■ **Directions**
Every line of the entries below from the one containing "cn_ldisc (set_cn_r (u32" to the one containing "locked_in s me", both ends included, must be written out exactly. No other line belongs in the answer.

Items listed in a dataset
.....
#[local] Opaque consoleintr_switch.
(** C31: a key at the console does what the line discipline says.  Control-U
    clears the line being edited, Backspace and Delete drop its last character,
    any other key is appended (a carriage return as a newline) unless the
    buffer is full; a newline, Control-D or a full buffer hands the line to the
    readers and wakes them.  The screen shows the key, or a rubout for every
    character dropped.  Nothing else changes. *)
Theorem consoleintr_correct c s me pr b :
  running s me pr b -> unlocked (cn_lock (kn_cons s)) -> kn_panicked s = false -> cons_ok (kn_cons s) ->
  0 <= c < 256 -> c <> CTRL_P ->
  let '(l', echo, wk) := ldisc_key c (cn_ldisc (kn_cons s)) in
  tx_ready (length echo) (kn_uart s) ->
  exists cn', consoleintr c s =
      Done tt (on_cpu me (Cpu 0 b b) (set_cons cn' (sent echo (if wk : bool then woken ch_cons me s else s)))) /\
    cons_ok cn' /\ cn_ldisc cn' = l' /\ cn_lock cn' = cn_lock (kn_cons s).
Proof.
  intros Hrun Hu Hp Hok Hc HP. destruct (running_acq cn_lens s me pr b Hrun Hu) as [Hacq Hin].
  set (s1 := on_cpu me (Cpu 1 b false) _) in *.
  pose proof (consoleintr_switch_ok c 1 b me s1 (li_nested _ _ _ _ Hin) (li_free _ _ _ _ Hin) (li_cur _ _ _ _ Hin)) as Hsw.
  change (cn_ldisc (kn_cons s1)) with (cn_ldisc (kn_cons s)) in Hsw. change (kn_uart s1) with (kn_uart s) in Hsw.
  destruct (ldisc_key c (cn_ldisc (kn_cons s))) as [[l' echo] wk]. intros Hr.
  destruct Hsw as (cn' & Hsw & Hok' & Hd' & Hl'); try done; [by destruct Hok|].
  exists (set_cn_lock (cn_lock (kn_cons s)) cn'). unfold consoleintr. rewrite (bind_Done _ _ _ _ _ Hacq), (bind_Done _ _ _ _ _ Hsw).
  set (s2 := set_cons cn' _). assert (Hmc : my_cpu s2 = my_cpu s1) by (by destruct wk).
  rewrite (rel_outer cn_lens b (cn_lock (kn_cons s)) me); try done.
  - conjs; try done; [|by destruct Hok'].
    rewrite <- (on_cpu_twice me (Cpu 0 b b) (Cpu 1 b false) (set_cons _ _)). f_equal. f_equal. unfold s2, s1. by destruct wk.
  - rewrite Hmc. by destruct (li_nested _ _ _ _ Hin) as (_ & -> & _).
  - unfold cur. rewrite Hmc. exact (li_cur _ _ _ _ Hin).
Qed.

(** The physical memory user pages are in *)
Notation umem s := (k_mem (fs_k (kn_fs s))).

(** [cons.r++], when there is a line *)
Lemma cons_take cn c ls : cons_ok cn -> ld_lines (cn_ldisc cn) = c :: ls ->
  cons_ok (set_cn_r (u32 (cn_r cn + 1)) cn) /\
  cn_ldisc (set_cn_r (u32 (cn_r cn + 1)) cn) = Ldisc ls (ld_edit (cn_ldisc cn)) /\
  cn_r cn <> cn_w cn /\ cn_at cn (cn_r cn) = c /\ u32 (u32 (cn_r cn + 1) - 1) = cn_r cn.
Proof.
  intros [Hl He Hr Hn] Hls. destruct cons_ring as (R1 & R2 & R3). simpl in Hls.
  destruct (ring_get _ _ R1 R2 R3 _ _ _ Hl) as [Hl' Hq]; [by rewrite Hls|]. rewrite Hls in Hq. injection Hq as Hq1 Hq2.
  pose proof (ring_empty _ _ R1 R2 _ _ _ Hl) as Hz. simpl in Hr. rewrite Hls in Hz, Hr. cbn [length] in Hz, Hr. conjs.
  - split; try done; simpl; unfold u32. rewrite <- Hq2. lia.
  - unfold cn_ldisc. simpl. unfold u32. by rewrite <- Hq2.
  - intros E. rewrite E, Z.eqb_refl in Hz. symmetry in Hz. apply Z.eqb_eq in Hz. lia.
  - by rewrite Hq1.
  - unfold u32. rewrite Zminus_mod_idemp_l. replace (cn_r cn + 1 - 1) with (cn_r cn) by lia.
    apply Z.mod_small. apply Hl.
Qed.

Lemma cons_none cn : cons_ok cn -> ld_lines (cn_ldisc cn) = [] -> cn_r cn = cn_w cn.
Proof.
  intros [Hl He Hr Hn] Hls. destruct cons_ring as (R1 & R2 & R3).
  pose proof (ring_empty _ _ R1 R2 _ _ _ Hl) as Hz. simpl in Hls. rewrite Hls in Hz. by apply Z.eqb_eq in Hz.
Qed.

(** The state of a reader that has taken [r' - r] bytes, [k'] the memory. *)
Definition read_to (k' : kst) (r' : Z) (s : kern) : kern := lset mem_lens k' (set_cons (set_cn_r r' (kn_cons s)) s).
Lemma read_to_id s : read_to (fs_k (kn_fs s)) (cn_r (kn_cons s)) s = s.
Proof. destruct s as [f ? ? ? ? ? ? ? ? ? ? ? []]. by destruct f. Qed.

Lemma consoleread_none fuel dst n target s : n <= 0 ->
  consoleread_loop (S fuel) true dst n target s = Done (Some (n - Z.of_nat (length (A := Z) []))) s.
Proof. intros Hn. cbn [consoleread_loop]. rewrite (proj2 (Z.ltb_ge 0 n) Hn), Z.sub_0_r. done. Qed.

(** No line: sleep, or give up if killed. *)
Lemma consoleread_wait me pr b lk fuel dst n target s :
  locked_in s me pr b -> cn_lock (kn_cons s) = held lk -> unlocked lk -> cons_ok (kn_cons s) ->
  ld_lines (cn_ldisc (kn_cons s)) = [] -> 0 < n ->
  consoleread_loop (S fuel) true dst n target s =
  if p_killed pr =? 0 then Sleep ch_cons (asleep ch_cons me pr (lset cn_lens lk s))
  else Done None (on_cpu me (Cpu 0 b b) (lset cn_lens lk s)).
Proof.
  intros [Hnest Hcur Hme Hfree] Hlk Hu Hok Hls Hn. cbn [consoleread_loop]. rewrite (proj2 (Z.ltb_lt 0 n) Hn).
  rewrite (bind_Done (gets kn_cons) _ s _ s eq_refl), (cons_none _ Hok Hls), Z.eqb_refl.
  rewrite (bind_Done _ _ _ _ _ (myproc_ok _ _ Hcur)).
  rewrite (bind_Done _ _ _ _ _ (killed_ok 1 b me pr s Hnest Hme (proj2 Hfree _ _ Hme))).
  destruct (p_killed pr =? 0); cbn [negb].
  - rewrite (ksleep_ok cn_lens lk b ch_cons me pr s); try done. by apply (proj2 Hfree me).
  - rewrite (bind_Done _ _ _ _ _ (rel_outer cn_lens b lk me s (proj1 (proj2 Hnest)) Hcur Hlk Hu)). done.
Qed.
.....
■ **Completed exercise**
  cn_ldisc (set_cn_r (u32 (cn_r cn + 1)) cn) = Ldisc ls (ld_edit (cn_ldisc cn)) /\
  cn_r cn <> cn_w cn /\ cn_at cn (cn_r cn) = c /\ u32 (u32 (cn_r cn + 1) - 1) = cn_r cn.
Proof.
  intros [Hl He Hr Hn] Hls. destruct cons_ring as (R1 & R2 & R3). simpl in Hls.
  destruct (ring_get _ _ R1 R2 R3 _ _ _ Hl) as [Hl' Hq]; [by rewrite Hls|]. rewrite Hls in Hq. injection Hq as Hq1 Hq2.
  pose proof (ring_empty _ _ R1 R2 _ _ _ Hl) as Hz. simpl in Hr. rewrite Hls in Hz, Hr. cbn [length] in Hz, Hr. conjs.
  - split; try done; simpl; unfold u32. rewrite <- Hq2. lia.
  - unfold cn_ldisc. simpl. unfold u32. by rewrite <- Hq2.
  - intros E. rewrite E, Z.eqb_refl in Hz. symmetry in Hz. apply Z.eqb_eq in Hz. lia.
  - by rewrite Hq1.
  - unfold u32. rewrite Zminus_mod_idemp_l. replace (cn_r cn + 1 - 1) with (cn_r cn) by lia.
    apply Z.mod_small. apply Hl.
Qed.

Lemma cons_none cn : cons_ok cn -> ld_lines (cn_ldisc cn) = [] -> cn_r cn = cn_w cn.
Proof.
  intros [Hl He Hr Hn] Hls. destruct cons_ring as (R1 & R2 & R3).
  pose proof (ring_empty _ _ R1 R2 _ _ _ Hl) as Hz. simpl in Hls. rewrite Hls in Hz. by apply Z.eqb_eq in Hz.
Qed.

(** The state of a reader that has taken [r' - r] bytes, [k'] the memory. *)
Definition read_to (k' : kst) (r' : Z) (s : kern) : kern := lset mem_lens k' (set_cons (set_cn_r r' (kn_cons s)) s).
Lemma read_to_id s : read_to (fs_k (kn_fs s)) (cn_r (kn_cons s)) s = s.
Proof. destruct s as [f ? ? ? ? ? ? ? ? ? ? ? []]. by destruct f. Qed.

Lemma consoleread_none fuel dst n target s : n <= 0 ->
  consoleread_loop (S fuel) true dst n target s = Done (Some (n - Z.of_nat (length (A := Z) []))) s.
Proof. intros Hn. cbn [consoleread_loop]. rewrite (proj2 (Z.ltb_ge 0 n) Hn), Z.sub_0_r. done. Qed.

(** No line: sleep, or give up if killed. *)
Lemma consoleread_wait me pr b lk fuel dst n target s :
  locked_in s me pr b -> cn_lock (kn_cons s) = held lk -> unlocked lk -> cons_ok (kn_cons s) ->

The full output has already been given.